The Court’s judgment rejects the premise that Rwanda is a safe country, which means that it is, for the time being, unlawful to send asylum seekers to Rwanda. In reaching this conclusion, the Court leaned very heavily on evidence from the United Nations High Commission for Refugees (UNHCR) that Rwandan officials lack the competence, expertise, and independence from political interference to do their jobs properly.
The UNCHR had bitterly opposed the asylum plan from the start and its intervention in the litigation seems to have been critical. The Court was persuaded that there was a substantial risk that asylum seekers removed to Rwanda could have their claims mishandled and, consequently, might be deported to a country where they would be subject to inhumane and degrading treatment. This, the Court held, was contrary to the principle of non-refoulement that is protected via a range of statutory provisions, including the Human Rights Act 1998.
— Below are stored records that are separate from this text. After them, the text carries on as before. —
Lemma code_in_weaken m used used' code : (used <= used')%nat -> code_in m used code -> code_in m used' code.
Proof. intros Hle Hc v asm Hv. destruct (Hc v asm Hv) as (bs & ? & ? & ? & ? & ?). exists bs. split_and!; (done || lia). Qed.

Lemma sync_mutations_Ret um a :
  jit_inv (ag_jit a) (ag_process a) -> cache_supported (entries_of a) -> (exists tm, reset um (ag_trace_map a) = Ret tm) ->
  exists a' code, sync_mutations mprotect ks_asm cache_data tracing_cb um a = Ret a' /\ synced a a' code.
Proof.
  intros Hinv Hsup [tm Etm]. unfold sync_mutations. pose proof Hsup as [Hen Hap Hroom].
  set (es := enabled_refs cache_data (ag_mutation_cache a)) in *. rewrite (apart_size es Hap), Nat.eqb_refl.
  cbn [assert_that mbind outcome_bind].
  destruct (Jit_reset_Ret _ _ Hinv) as (p1 & E1 & Hm1 & Hi1 & Ho1). rewrite E1. cbn [mbind outcome_bind].
  rewrite Etm. cbn [mbind outcome_bind].
  assert (tm = TraceMap_new) as ->.
  { unfold reset in Etm. destruct (match tm_data _ with Some _ => _ | None => _ end); [|done]. by injection Etm as <-. }
  assert (Hpp : Forall (fun r => pp_ok (Entry_vma (er_entry r))) es) by (eapply Forall_impl; [exact Hen|]; by intros r []).
  assert (Hself : Forall (fun v => same_mapping maps0 v v) ((fun r => Entry_vma (er_entry r)) <$> es)).
  { apply Forall_fmap. eapply Forall_impl; [exact Hpp|]. intros r. apply pp_self. }
  rewrite Forall_forall in Hpp. destruct (mark_all_Ret true _ p1 Hi1 Hself) as (p2 & E2 & Hm2 & Hi2 & Hw2 & Hk2). rewrite E2.
  cbn [mbind outcome_bind]. assert (Hm2' : forall x, p_mem p2 x = M0 x) by (intros; by rewrite Hm2).
  destruct (snapshot_all_Ret es (mk_jit (mk_code_cache B N B N) ∅) p2 Hm2' Hi2) as (j3 & E3 & Hc3 & Hr3 & Hd3).
  { cbn [j_registered]. by intros ? ? ?%lookup_empty_Some. } { by apply Forall_forall. }
  rewrite E3. cbn [mbind outcome_bind].
  assert (Hlo : loop ∅ 0 j3 p2).
  { split; [rewrite Hc3; cbn; f_equal; lia|lia|done|]. by intros ? ? ?%lookup_empty_Some. }
  destruct (sync_entries_Ret es ∅ 0 j3 p2 TraceMap_new Hen Hap Hlo) as (code & used & j4 & p4 & E4 & Hlo4 & _ & Hr4 & Hk4 & Hx4 & Hi4).
  { lia. }
  { intros r i Hin Hlt. eapply Hw2; [by apply (list_elem_of_fmap_2 (fun r => Entry_vma (er_entry r)))|by apply Hpp]. }
  { intros r Hin. rewrite Forall_forall in Hen. rewrite <- (su_nops r (Hen r Hin)). apply read_mem_ext. intros. apply Hm2'. }
  rewrite E4. cbn [mbind outcome_bind]. destruct Hlo4 as [Hc4 Hu4 Hi4' Hcode4]. unfold mark_mappings_rx, make_rx. rewrite Hc4.
  cbn [cc_buffer]. destruct (mark_Ret false p4 B Hi4' cache_self) as (p5 & E5 & Hm5 & Hi5 & Hw5 & Hk5).
  unfold mark_enclosing_mapping_rx. rewrite E5. cbn [mbind outcome_bind].
  destruct (mark_all_Ret false _ p5 Hi5 Hself) as (p6 & E6 & Hm6 & Hi6 & Hw6 & Hk6). rewrite E6.
  cbn [mbind outcome_bind mret outcome_ret]. eexists _, code. split; [reflexivity|].
  assert (Hm64 : p_mem p6 = p_mem p4) by congruence.
  assert (Hframe : forall x, ~ in_cache x -> (forall r, r ∈ es -> ~ in_pp (Entry_vma (er_entry r)) x) -> p_mem p6 x = M0 x).
  { intros x Hx Hno. rewrite Hm64, Hx4 by done. apply Hm2'. }
  split; cbn [ag_mutation_cache ag_jit ag_process ag_trace_map]; [done| | |by rewrite Hm64|done| |done].
  - split; [by rewrite Hc4|by rewrite Hc4| | |done].
    + rewrite Hr4. intros vma l Hl. split; [by apply Hr3|]. destruct (proj1 (Hd3 vma)) as [[? Hnone]|Hin]; [by eexists|by cbn in Hnone; rewrite lookup_empty in Hnone|].
      apply list_elem_of_fmap in Hin as (r & -> & Hin). by apply Hpp.
    + intros x Hx Hno. apply Hframe; [done|]. intros r Hin. apply Hno. rewrite Hr4. apply Hd3. right. by apply (list_elem_of_fmap_2 (fun r => Entry_vma (er_entry r))).
  - rewrite Hm64. by eapply code_in_weaken.
  - assert (Ho : forall x, opened (p_maps p2) x -> opened (p_maps p6) x).
    { intros x Hx. by apply (pk_opened _ _ _ Hk6), (pk_opened _ _ _ Hk5), (pk_opened _ _ _ Hk4). }
    intros x [Hx|(r & Hin & Hx)].
    + apply opened_closed; [by apply Ho, (pk_opened _ _ _ Hk2), Ho1|]. by apply (pk_write _ _ _ Hk6), Hw5, in_cache_mapped.
    + pose proof (in_pp_mapped _ x (Hpp r Hin) Hx) as Hs. pose proof (list_elem_of_fmap_2 (fun r => Entry_vma (er_entry r)) _ _ Hin) as Hv.
      apply opened_closed; [|by eapply Hw6]. apply Ho. left. by eapply Hw2.
Qed.

(** The states of the agent: the scheduler writes the shared cache and sends messages. *)
Inductive reaches : Agent -> Prop :=
| reach_start mc : reaches (mk_agent mc (mk_jit (mk_code_cache B N B N) ∅) (mk_process M0 maps0) TraceMap_new)
| reach_cache a mc : reaches a -> reaches (mk_agent mc (ag_jit a) (ag_process a) (ag_trace_map a))
| reach_message um mm child a msg a' out :
    reaches a -> (forall m, msg = RM_SyncMutations m -> cache_supported (entries_of a)) ->
    process_message mprotect ks_asm cache_data tracing_cb um mm child a msg = Ret (a', out) -> reaches a'.

Lemma reaches_inv a : reaches a -> jit_inv (ag_jit a) (ag_process a).
Proof.
  induction 1 as [mc|a mc _ IH|um mm child a msg a' out _ IH Hsup E].
  - split; cbn; try done.
  - done.
  - destruct msg; try done; cbn [process_message] in E.
    + unfold run in E. repeat (case_match; simplify_eq/=; try done).
      destruct (finalize mm _); [|done]. cbn [mbind outcome_bind] in E.
      destruct (status_exit_code _); [|done]. cbn [mbind outcome_bind] in E.
      destruct (postprocess_trace_map _); [|done]. by injection E as <- _.
    + assert (Htm : exists tm, reset um (ag_trace_map a) = Ret tm).
      { unfold sync_mutations in E. destruct (assert_that _); [|done]. cbn [mbind outcome_bind] in E.
        destruct (Jit_reset _ _ _) as [[]|]; [|done]. cbn [mbind outcome_bind] in E.
        destruct (reset um _); [by eexists|done]. }
      destruct (sync_mutations_Ret um a IH (Hsup _ eq_refl) Htm) as (a1 & code & E1 & Hs). rewrite E1 in E.
      injection E as <- _. apply Hs.
Qed.
End process.
Lemma recalculate_favoured_spec elapsed ctr qs E :
  (forall a b, a ∈ E -> b ∈ E -> qe_id a = qe_id b -> a = b) -> (forall e, e ∈ E -> stats_in qs e) ->
  (forall e, e ∈ E -> loadable mces (mc_content_size mc0) e) ->
  let due := (FAVOURED_RECALCULATION_START_DELAY <=? elapsed) && (ctr mod FAVOURED_RECALCULATION_INTERVAL =? 0) in
  exists qs' ctr', recalculate_favoured set_order (Ret mc0) elapsed ctr qs E = Ret (qs', ctr') /\ reweighted qs qs' /\
    (due = false -> qs' = qs) /\
    (due = true ->
     (forall e edge, e ∈ E -> covers e edge -> exists d, d ∈ E /\ covers d edge /\ favoured qs' d /\
        forall x, x ∈ E -> covers x edge -> (coverage x <= coverage d)%nat) /\
     (forall e id, e ∈ E -> mutates mces e id -> exists d, d ∈ E /\ mutates mces d id /\ favoured qs' d /\
        forall x, x ∈ E -> mutates mces x id -> (coverage x <= coverage d)%nat)).
Proof using set_order_perm mc0_rep EntryLayoutLaws0.
  intros Hids Hin Hload due. unfold recalculate_favoured.
  destruct (Z.ltb_spec elapsed FAVOURED_RECALCULATION_START_DELAY) as [Hlt|Hge].
  { exists qs, ctr. split; [done|]. split; [reflexivity|]. split; [done|]. unfold due. rewrite (proj2 (Z.leb_gt _ _)) by done. done. }
  assert (Hdue : due = (ctr mod FAVOURED_RECALCULATION_INTERVAL =? 0)) by (unfold due; by rewrite (proj2 (Z.leb_le _ _))).
  rewrite Hdue. destruct (ctr mod FAVOURED_RECALCULATION_INTERVAL =? 0); cbn [negb].
  2: { eexists _, _. split; [reflexivity|]. split; [reflexivity|]. done. }
  destruct (edges_favoured E qs Hids Hin) as (qs1 & -> & Hr1 & He). cbn [mbind outcome_bind].
  destruct (patch_points_favoured set_order set_order_perm E qs1 Hids) with (mces := mces) (mc0 := mc0)
    as (qs2 & -> & Hr2 & Hp); [|done|done|].
  { intros a Ha. apply (reweighted_in qs qs1 _ Hr1). by apply Hin. }
  cbn [mbind outcome_bind]. eexists _, _. split; [reflexivity|]. split; [by etrans|]. split; [done|]. intros _. split; [|done].
  intros e edge H1 H2. destruct (He e edge H1 H2) as (d & Hd & Hc & Hf & Hm). exists d. split; [done|]. split; [done|].
  split; [by apply (favoured_mono qs1)|done].
Qed.

(** C28: when the recalculation is due, afterwards every byte of the coverage maps that a
    schedulable entry covers, and every patch point that one mutates, has a favoured
    entry with the most coverage of all that cover or mutate it.  Nothing but the
    weights changes, and no entry ceases to be favoured. *)
Theorem favoured_dominators elapsed ctr qs E :
  (forall a b, a ∈ E -> b ∈ E -> qe_id a = qe_id b -> a = b) -> (forall e, e ∈ E -> stats_in qs e) ->
  (forall e, e ∈ E -> loadable mces (mc_content_size mc0) e) ->
  FAVOURED_RECALCULATION_START_DELAY <= elapsed -> ctr mod FAVOURED_RECALCULATION_INTERVAL = 0 ->
  exists qs' ctr', recalculate_favoured set_order (Ret mc0) elapsed ctr qs E = Ret (qs', ctr') /\ reweighted qs qs' /\
    (forall e edge, e ∈ E -> covers e edge -> exists d, d ∈ E /\ covers d edge /\ favoured qs' d /\
       forall x, x ∈ E -> covers x edge -> (coverage x <= coverage d)%nat) /\
    (forall e id, e ∈ E -> mutates mces e id -> exists d, d ∈ E /\ mutates mces d id /\ favoured qs' d /\
       forall x, x ∈ E -> mutates mces x id -> (coverage x <= coverage d)%nat).
Proof.
  intros Hids Hin Hload Hge Hmod. destruct (recalculate_favoured_spec elapsed ctr qs E Hids Hin Hload)
    as (qs' & ctr' & E1 & Hr & _ & Hdue).
  exists qs', ctr'. split; [done|]. split; [done|]. apply Hdue. rewrite Hmod, (proj2 (Z.leb_le _ _)) by done. done.
Qed.

Lemma entry_weight_positive qs e :
  weight_ok (stats_of qs e) -> stats_in qs e -> 0 < entry_weight qs e.
Proof. unfold weight_ok. intros Hw Hin. unfold entry_weight. rewrite (stats_of_Ret _ _ Hin). unfold favoured_weight. by destruct (st_favoured_weight _). Qed.

Lemma choose_weighted_spec {A} seed (l : list A) (w : A -> Z) :
  Forall (fun x => 0 < w x) l ->
  match choose_weighted seed l w with Some x => x ∈ l | None => l = [] end.
Proof using WeightedRngLaws0.
  intros Hw. unfold choose_weighted. destruct (weighted_index seed (w <$> l)) as [i|] eqn:E; cbn.
  - destruct (weighted_index_positive _ _ _ E) as (v & Hv & _). apply list_lookup_fmap_Some in Hv as (x & _ & Hx).
    rewrite Hx. by apply list_elem_of_lookup_2 in Hx.
  - destruct l as [|x l]; [done|]. apply weighted_index_fails in E.
    + apply Forall_cons in E as [E _]. apply Forall_cons in Hw as [Hw _]. lia.
    + apply Forall_fmap, (Forall_impl _ _ _ Hw). intros y. cbn. lia.
Qed.

Lemma weights_reweighted qs qs' : reweighted qs qs' -> Forall weight_ok (qs_stats qs) -> Forall weight_ok (qs_stats qs').
Proof. intros [_ _ Hst] Hw. induction Hst as [|s s' l l' Hs _ IH]; [done|]. apply Forall_cons in Hw as [? ?]. constructor; [by apply (wo_ok s)|auto]. Qed.

Lemma weight_ok_of qs e : Forall weight_ok (qs_stats qs) -> weight_ok (stats_of qs e).
Proof. intros Hw. unfold stats_of. destruct (qs_stats qs !! qe_stats e) as [s|] eqn:E; [by apply (Forall_lookup_1 _ _ _ _ Hw E)|done]. Qed.

Record scheduling_ok (queue : Queue) (qs : QState) : Prop := {
  so_wf : queue_wf qs queue;
  so_weights : Forall weight_ok (qs_stats qs);
  so_loadable : forall e, e ∈ q_entries queue -> loadable mces (mc_content_size mc0) e;
}.

Lemma scheduling_ok_in queue qs e : scheduling_ok queue qs -> e ∈ q_entries queue -> stats_in qs e.
Proof. intros [Hwf _ _] He. apply (proj1 (Forall_forall _ _) (qwf_below _ _ Hwf) e He). Qed.

Lemma schedule_common_spec seed ceiling elapsed ctr queue qs :
  scheduling_ok queue qs ->
  let cands := List.filter (schedulable ceiling qs) (q_entries queue) in
  (cands = [] -> schedule_common set_order (Ret mc0) seed ceiling elapsed ctr queue qs = Panic) /\
  (cands <> [] -> exists e qs' ctr',
     schedule_common set_order (Ret mc0) seed ceiling elapsed ctr queue qs = Ret (e, qs', ctr') /\ e ∈ cands /\ reweighted qs qs').
Proof using set_order_perm mc0_rep EntryLayoutLaws0 WeightedRngLaws0.
  intros Hok cands. pose proof Hok as [Hwf Hw Hload]. pose proof (fun e => scheduling_ok_in queue qs e Hok) as Hin.
  unfold schedule_common, filter_entries, Queue_iter_without_crashes. rewrite collect_rev, filter_rev_comm.
  set (nc := List.filter _ (reverse (q_entries queue))).
  assert (Hnc : forall e, e ∈ nc -> e ∈ q_entries queue).
  { intros e He. apply list_elem_of_In, filter_In in He as [He _]. apply list_elem_of_In in He. by apply elem_of_reverse. }
  rewrite filter_stats_Ret by (apply Forall_forall; auto). cbn [mbind outcome_bind].
  set (E := List.filter _ nc).
  assert (HE : E = List.filter (schedulable ceiling qs) (reverse (q_entries queue))).
  { unfold E, nc. by rewrite List_filter_filter. }
  assert (HEq : forall e, e ∈ E <-> e ∈ cands).
  { intros e. unfold cands. rewrite HE, !list_elem_of_In, !filter_In, <- !list_elem_of_In, elem_of_reverse. done. }
  assert (HEin : forall e, e ∈ E -> e ∈ q_entries queue).
  { intros e He. apply Hnc. by apply list_elem_of_In, filter_In in He as [He%list_elem_of_In _]. }
  assert (HEs : Forall (stats_in qs) E) by (apply Forall_forall; auto).
  destruct (favoured_count qs E) as [n|] eqn:En; [|unfold favoured_count in En; by rewrite filter_stats_Ret in En by done].
  cbn [mbind outcome_bind].
  destruct (recalculate_favoured_spec elapsed ctr qs E) as (qs1 & ctr1 & -> & Hr & _); [|auto|auto|].
  { intros a b Ha Hb. apply (NoDup_fmap_elem qe_id (q_entries queue)); [apply Hwf|auto..]. }
  cbn [mbind outcome_bind]. destruct (favoured_count_mono qs qs1 E n Hr HEs En) as (n' & -> & Hn).
  cbn [mbind outcome_bind]. rewrite (proj2 (Nat.leb_le _ _)) by done. cbn [assert_that mbind outcome_bind].
  assert (HEs1 : Forall (stats_in qs1) E) by (apply (Forall_impl _ _ _ HEs); intros x; by apply (reweighted_in qs qs1)).
  pose proof (choose_weighted_spec seed E (entry_weight qs1)) as Hc.
  destruct (choose_weighted seed E (entry_weight qs1)) as [e|].
  - specialize (Hc ltac:(apply (Forall_impl _ _ _ HEs1); intros x; apply entry_weight_positive, weight_ok_of; by apply (weights_reweighted qs qs1))).
    cbn [unwrap mbind outcome_bind]. split.
    + intros Hn0. apply HEq in Hc. rewrite Hn0 in Hc. by apply elem_of_nil in Hc.
    + intros _. destruct (stats_rw_weight qs1 e favoured_decrement) as (qs2 & s & -> & Hr2 & _).
      * by apply (proj1 (Forall_forall _ _) HEs1).
      * apply decrement_weight.
      * cbn. exists e, qs2, ctr1. split; [done|]. split; [by apply HEq|by etrans].
  - split; [done|]. intros Hne. exfalso. apply Hne. destruct cands as [|x l]; [done|]. assert (Hx : x ∈ E) by (apply HEq; by left).
    rewrite Hc in Hx; [by apply elem_of_nil in Hx|]. apply (Forall_impl _ _ _ HEs1). intros y. apply entry_weight_positive, weight_ok_of.
    by apply (weights_reweighted qs qs1).
Qed.
Lemma create_spec n env st cov w s :
  env_ok n env s -> map_of_size n cov -> map_of_size n (w_virgin_map w) ->
  map_of_size n (s_virgin_map s) -> sub_virgin (s_virgin_map s) (w_virgin_map w) ->
  exists r s', create_new_queue_entry env st cov w s = Ret (r, w, s') /\
    s_virgin_map s' = s_virgin_map s /\ s_crash_virgin_map s' = s_crash_virgin_map s /\
    q_entries (s_queue s') = q_entries (s_queue s) ++ added_entries env s /\
    r = match env_calibration env with CalibrationFatal => Err tt | _ => Ok (head (added_entries env s)) end.
Proof.
  intros Henv Hc Hw Hs Hsub. unfold create_new_queue_entry, added_entries. unfold env_ok in Henv.
  destruct (clone_fresh n cov Hc) as (v & -> & Hv). cbn [mbind outcome_bind].
  destruct (env_calibration env) as [entry qs maps| |].
  - destruct Henv as (Hmaps & Hst & cb & Hcb).
    assert (Hqs : exists qs', (match st with NewEdge => stats_rw qs entry mark_favoured_once | _ => mret qs end)
                              = Ret qs').
    { destruct st; [by eexists|by eexists|]. unfold stats_rw, stats_ro.
      destruct (slice_get_lt _ _ Hst) as (x & -> & _). cbn [mbind outcome_bind].
      rewrite slice_set_lt by done. by eexists. }
    destruct Hqs as (qs' & ->). cbn [mbind outcome_bind Queue_push fst snd]. rewrite Hcb. cbn [mbind outcome_bind].
    destruct (calibration_bits n v maps Hv Hmaps) as [Hns _].
    rewrite (propagate_nothing n) by done. cbn [snd].
    eexists _, _. split; [reflexivity|]. done.
  - eexists _, s. rewrite app_nil_r. done.
  - eexists _, s. rewrite app_nil_r. done.
Qed.

(** The coverage of the calibration runs of a new queue entry is lost:
    [create_new_queue_entry] leaves the virgin maps of the worker and of the campaign
    as they were, whatever the calibration runs covered, although it means to clear
    their bits from both maps.  The seed files do it: [clear_seed_coverage] clears
    exactly the bits some calibration run reported from both maps. *)
Theorem calibration_coverage_dropped n env st cov w s maps :
  env_ok n env s -> map_of_size n cov -> Forall (map_of_size n) maps ->
  map_of_size n (w_virgin_map w) -> map_of_size n (s_virgin_map s) ->
  sub_virgin (s_virgin_map s) (w_virgin_map w) ->
  (exists r s', create_new_queue_entry env st cov w s = Ret (r, w, s') /\
     s_virgin_map s' = s_virgin_map s /\
     q_entries (s_queue s') = q_entries (s_queue s) ++ added_entries env s) /\
  (exists w' s', clear_seed_coverage cov maps w s = Ret (w', s') /\
     forall i j, let fresh := forall m, m ∈ maps -> ~ hit (Bitmap_classify_counts m) i j in
       (hit (w_virgin_map w') i j <-> hit (w_virgin_map w) i j /\ fresh) /\
       (hit (s_virgin_map s') i j <-> hit (s_virgin_map s) i j /\ fresh)).
Proof.
  intros Henv Hc Hmaps Hw Hs Hsub. split.
  - destruct (create_spec n env st cov w s) as (r & s' & E & Hv & _ & Hq & _); [done..|]. by exists r, s'.
  - unfold clear_seed_coverage. destruct (clone_fresh n cov Hc) as (v & -> & Hv). cbn [mbind outcome_bind].
    destruct (calibration_bits n v maps Hv Hmaps) as [Hns Hbits].
    eexists _, _. split; [reflexivity|]. intros i j. cbn [w_virgin_map s_virgin_map].
    rewrite !(hit_new_bit n), Hbits by done. naive_solver.
Qed.
(** ** Runs of a worker *)

(** The maps of a worker are caches of the maps of the campaign. *)
Record worker_ok (n : nat) (w : Worker) (s : Shared) : Prop := {
  wo_virgin : map_of_size n (w_virgin_map w);
  wo_crash : map_of_size n (w_crash_virgin_map w);
  wo_shared : map_of_size n (s_virgin_map s);
  wo_shared_crash : map_of_size n (s_crash_virgin_map s);
  wo_sub : sub_virgin (s_virgin_map s) (w_virgin_map w);
  wo_crash_sub : sub_virgin (s_crash_virgin_map s) (w_crash_virgin_map w);
}.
While this judgment is a major setback for the Government, it is not the end of the story. The Court has left it open to the Government to hold onto the core of the Rwandan policy – the settlement of asylum-seekers, especially genuine refugees, in a safe third country – by accepting that administrative and logistical changes could be put in place to eliminate the risks it highlighted. There is no reason why the Government cannot speedily respond and make a policy of removal to Rwanda workable.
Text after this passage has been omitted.